== TASK OBJECTIVE ==
The answer should contain each record below, repeated exactly.

======== DATA SUPPLIED

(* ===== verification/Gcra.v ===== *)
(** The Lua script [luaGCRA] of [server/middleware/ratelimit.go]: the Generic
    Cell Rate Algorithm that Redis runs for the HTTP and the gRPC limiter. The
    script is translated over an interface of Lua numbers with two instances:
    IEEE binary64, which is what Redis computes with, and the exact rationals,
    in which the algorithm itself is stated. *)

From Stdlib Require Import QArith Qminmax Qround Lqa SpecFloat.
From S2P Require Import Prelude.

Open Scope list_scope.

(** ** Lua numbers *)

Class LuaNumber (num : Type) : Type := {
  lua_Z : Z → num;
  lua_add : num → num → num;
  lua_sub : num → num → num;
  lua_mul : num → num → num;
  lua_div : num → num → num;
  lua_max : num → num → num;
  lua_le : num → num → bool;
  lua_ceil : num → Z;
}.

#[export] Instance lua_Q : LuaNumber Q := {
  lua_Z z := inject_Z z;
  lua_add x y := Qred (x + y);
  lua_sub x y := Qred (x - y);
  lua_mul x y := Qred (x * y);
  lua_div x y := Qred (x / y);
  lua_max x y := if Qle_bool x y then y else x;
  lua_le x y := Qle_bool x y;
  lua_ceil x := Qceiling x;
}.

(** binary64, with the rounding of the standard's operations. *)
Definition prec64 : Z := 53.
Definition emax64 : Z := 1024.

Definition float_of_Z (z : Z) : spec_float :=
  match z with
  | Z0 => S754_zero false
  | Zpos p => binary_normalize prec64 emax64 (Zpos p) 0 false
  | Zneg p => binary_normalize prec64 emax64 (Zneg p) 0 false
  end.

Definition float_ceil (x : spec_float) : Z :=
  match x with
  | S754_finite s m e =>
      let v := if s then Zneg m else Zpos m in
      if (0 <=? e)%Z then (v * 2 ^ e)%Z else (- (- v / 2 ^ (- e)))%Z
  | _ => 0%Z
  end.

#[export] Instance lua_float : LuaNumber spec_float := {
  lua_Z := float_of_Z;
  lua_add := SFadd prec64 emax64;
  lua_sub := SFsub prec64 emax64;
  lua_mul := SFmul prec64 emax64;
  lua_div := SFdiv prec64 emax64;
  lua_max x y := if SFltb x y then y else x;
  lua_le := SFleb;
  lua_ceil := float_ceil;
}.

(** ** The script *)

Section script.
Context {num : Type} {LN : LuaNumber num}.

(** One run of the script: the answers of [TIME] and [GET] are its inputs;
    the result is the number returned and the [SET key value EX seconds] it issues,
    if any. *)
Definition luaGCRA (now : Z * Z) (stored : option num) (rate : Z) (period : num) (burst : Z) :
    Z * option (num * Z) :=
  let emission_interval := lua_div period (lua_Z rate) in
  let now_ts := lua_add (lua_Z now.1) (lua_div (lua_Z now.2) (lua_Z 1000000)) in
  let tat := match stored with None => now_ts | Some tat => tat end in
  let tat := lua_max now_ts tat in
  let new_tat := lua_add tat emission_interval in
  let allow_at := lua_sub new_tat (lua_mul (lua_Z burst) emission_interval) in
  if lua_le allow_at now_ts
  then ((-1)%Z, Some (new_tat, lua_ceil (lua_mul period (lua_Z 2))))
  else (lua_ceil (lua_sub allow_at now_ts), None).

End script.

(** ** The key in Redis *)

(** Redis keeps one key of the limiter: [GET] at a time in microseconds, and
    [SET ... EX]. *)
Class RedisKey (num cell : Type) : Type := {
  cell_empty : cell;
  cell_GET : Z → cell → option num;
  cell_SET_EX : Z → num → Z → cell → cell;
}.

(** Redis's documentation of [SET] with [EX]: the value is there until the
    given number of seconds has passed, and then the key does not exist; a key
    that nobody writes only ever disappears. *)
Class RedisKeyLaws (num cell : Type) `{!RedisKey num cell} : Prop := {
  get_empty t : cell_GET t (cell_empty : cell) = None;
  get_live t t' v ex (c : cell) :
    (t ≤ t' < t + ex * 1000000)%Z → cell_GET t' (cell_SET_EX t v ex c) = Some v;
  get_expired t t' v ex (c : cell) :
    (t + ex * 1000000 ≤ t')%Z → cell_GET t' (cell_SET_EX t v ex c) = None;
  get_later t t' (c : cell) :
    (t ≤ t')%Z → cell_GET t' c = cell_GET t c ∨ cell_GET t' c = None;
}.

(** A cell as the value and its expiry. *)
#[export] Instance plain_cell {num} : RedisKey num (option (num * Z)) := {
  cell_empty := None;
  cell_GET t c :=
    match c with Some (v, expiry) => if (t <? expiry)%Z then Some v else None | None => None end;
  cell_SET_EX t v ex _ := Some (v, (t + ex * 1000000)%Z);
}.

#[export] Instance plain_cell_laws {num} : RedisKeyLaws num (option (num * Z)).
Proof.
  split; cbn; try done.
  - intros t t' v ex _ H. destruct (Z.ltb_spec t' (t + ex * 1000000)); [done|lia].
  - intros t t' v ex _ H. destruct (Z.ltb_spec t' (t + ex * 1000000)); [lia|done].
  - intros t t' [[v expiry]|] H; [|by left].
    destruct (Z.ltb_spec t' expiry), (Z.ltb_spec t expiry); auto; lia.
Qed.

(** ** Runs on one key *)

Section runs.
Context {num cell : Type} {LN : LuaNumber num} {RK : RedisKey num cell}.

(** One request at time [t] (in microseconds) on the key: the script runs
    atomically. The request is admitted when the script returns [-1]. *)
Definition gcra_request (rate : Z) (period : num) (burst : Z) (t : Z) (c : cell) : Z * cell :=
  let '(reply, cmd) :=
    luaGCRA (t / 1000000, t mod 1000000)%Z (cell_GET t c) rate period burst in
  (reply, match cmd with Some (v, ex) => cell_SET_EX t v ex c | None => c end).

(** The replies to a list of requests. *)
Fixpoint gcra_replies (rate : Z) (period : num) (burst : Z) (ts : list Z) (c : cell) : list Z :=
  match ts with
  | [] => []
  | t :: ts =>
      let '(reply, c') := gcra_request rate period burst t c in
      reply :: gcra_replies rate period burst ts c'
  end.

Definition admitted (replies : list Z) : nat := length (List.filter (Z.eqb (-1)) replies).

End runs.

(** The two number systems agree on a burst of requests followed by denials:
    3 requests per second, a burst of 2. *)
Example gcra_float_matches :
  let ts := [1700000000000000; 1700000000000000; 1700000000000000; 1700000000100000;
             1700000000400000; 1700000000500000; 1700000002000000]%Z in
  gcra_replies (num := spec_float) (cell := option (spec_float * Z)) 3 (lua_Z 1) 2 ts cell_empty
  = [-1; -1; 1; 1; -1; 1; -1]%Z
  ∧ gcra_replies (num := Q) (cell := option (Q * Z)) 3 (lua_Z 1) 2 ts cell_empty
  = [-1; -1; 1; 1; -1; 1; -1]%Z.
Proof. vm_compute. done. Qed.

================

== RESULT ==
(* ===== verification/Gcra.v ===== *)
(** The Lua script [luaGCRA] of [server/middleware/ratelimit.go]: the Generic
    Cell Rate Algorithm that Redis runs for the HTTP and the gRPC limiter. The
    script is translated over an interface of Lua numbers with two instances:
    IEEE binary64, which is what Redis computes with, and the exact rationals,
    in which the algorithm itself is stated. *)

From Stdlib Require Import QArith Qminmax Qround Lqa SpecFloat.
From S2P Require Import Prelude.

Open Scope list_scope.

(** ** Lua numbers *)

Class LuaNumber (num : Type) : Type := {
  lua_Z : Z → num;
  lua_add : num → num → num;
  lua_sub : num → num → num;
  lua_mul : num → num → num;
  lua_div : num → num → num;
  lua_max : num → num → num;
  lua_le : num → num → bool;
  lua_ceil : num → Z;
}.

#[export] Instance lua_Q : LuaNumber Q := {
  lua_Z z := inject_Z z;
  lua_add x y := Qred (x + y);
  lua_sub x y := Qred (x - y);
  lua_mul x y := Qred (x * y);
  lua_div x y := Qred (x / y);
  lua_max x y := if Qle_bool x y then y else x;
  lua_le x y := Qle_bool x y;
  lua_ceil x := Qceiling x;
}.

(** binary64, with the rounding of the standard's operations. *)
Definition prec64 : Z := 53.
Definition emax64 : Z := 1024.

Definition float_of_Z (z : Z) : spec_float :=
  match z with
  | Z0 => S754_zero false
  | Zpos p => binary_normalize prec64 emax64 (Zpos p) 0 false
  | Zneg p => binary_normalize prec64 emax64 (Zneg p) 0 false
  end.

Definition float_ceil (x : spec_float) : Z :=
  match x with
  | S754_finite s m e =>
      let v := if s then Zneg m else Zpos m in
      if (0 <=? e)%Z then (v * 2 ^ e)%Z else (- (- v / 2 ^ (- e)))%Z
  | _ => 0%Z
  end.

#[export] Instance lua_float : LuaNumber spec_float := {
  lua_Z := float_of_Z;
  lua_add := SFadd prec64 emax64;
  lua_sub := SFsub prec64 emax64;
  lua_mul := SFmul prec64 emax64;
  lua_div := SFdiv prec64 emax64;
  lua_max x y := if SFltb x y then y else x;
  lua_le := SFleb;
  lua_ceil := float_ceil;
}.

(** ** The script *)

Section script.
Context {num : Type} {LN : LuaNumber num}.

(** One run of the script: the answers of [TIME] and [GET] are its inputs;
    the result is the number returned and the [SET key value EX seconds] it issues,
    if any. *)
Definition luaGCRA (now : Z * Z) (stored : option num) (rate : Z) (period : num) (burst : Z) :
    Z * option (num * Z) :=
  let emission_interval := lua_div period (lua_Z rate) in
  let now_ts := lua_add (lua_Z now.1) (lua_div (lua_Z now.2) (lua_Z 1000000)) in
  let tat := match stored with None => now_ts | Some tat => tat end in
  let tat := lua_max now_ts tat in
  let new_tat := lua_add tat emission_interval in
  let allow_at := lua_sub new_tat (lua_mul (lua_Z burst) emission_interval) in
  if lua_le allow_at now_ts
  then ((-1)%Z, Some (new_tat, lua_ceil (lua_mul period (lua_Z 2))))
  else (lua_ceil (lua_sub allow_at now_ts), None).

End script.

(** ** The key in Redis *)

(** Redis keeps one key of the limiter: [GET] at a time in microseconds, and
    [SET ... EX]. *)
Class RedisKey (num cell : Type) : Type := {
  cell_empty : cell;
  cell_GET : Z → cell → option num;
  cell_SET_EX : Z → num → Z → cell → cell;
}.

(** Redis's documentation of [SET] with [EX]: the value is there until the
    given number of seconds has passed, and then the key does not exist; a key
    that nobody writes only ever disappears. *)
Class RedisKeyLaws (num cell : Type) `{!RedisKey num cell} : Prop := {
  get_empty t : cell_GET t (cell_empty : cell) = None;
  get_live t t' v ex (c : cell) :
    (t ≤ t' < t + ex * 1000000)%Z → cell_GET t' (cell_SET_EX t v ex c) = Some v;
  get_expired t t' v ex (c : cell) :
    (t + ex * 1000000 ≤ t')%Z → cell_GET t' (cell_SET_EX t v ex c) = None;
  get_later t t' (c : cell) :
    (t ≤ t')%Z → cell_GET t' c = cell_GET t c ∨ cell_GET t' c = None;
}.

(** A cell as the value and its expiry. *)
#[export] Instance plain_cell {num} : RedisKey num (option (num * Z)) := {
  cell_empty := None;
  cell_GET t c :=
    match c with Some (v, expiry) => if (t <? expiry)%Z then Some v else None | None => None end;
  cell_SET_EX t v ex _ := Some (v, (t + ex * 1000000)%Z);
}.

#[export] Instance plain_cell_laws {num} : RedisKeyLaws num (option (num * Z)).
Proof.
  split; cbn; try done.
  - intros t t' v ex _ H. destruct (Z.ltb_spec t' (t + ex * 1000000)); [done|lia].
  - intros t t' v ex _ H. destruct (Z.ltb_spec t' (t + ex * 1000000)); [lia|done].
  - intros t t' [[v expiry]|] H; [|by left].
    destruct (Z.ltb_spec t' expiry), (Z.ltb_spec t expiry); auto; lia.
Qed.

(** ** Runs on one key *)

Section runs.
Context {num cell : Type} {LN : LuaNumber num} {RK : RedisKey num cell}.

(** One request at time [t] (in microseconds) on the key: the script runs
    atomically. The request is admitted when the script returns [-1]. *)
Definition gcra_request (rate : Z) (period : num) (burst : Z) (t : Z) (c : cell) : Z * cell :=
  let '(reply, cmd) :=
    luaGCRA (t / 1000000, t mod 1000000)%Z (cell_GET t c) rate period burst in
  (reply, match cmd with Some (v, ex) => cell_SET_EX t v ex c | None => c end).

(** The replies to a list of requests. *)
Fixpoint gcra_replies (rate : Z) (period : num) (burst : Z) (ts : list Z) (c : cell) : list Z :=
  match ts with
  | [] => []
  | t :: ts =>
      let '(reply, c') := gcra_request rate period burst t c in
      reply :: gcra_replies rate period burst ts c'
  end.

Definition admitted (replies : list Z) : nat := length (List.filter (Z.eqb (-1)) replies).

End runs.

(** The two number systems agree on a burst of requests followed by denials:
    3 requests per second, a burst of 2. *)
Example gcra_float_matches :
  let ts := [1700000000000000; 1700000000000000; 1700000000000000; 1700000000100000;
             1700000000400000; 1700000000500000; 1700000002000000]%Z in
  gcra_replies (num := spec_float) (cell := option (spec_float * Z)) 3 (lua_Z 1) 2 ts cell_empty
  = [-1; -1; 1; 1; -1; 1; -1]%Z
  ∧ gcra_replies (num := Q) (cell := option (Q * Z)) 3 (lua_Z 1) 2 ts cell_empty
  = [-1; -1; 1; 1; -1; 1; -1]%Z.
Proof. vm_compute. done. Qed.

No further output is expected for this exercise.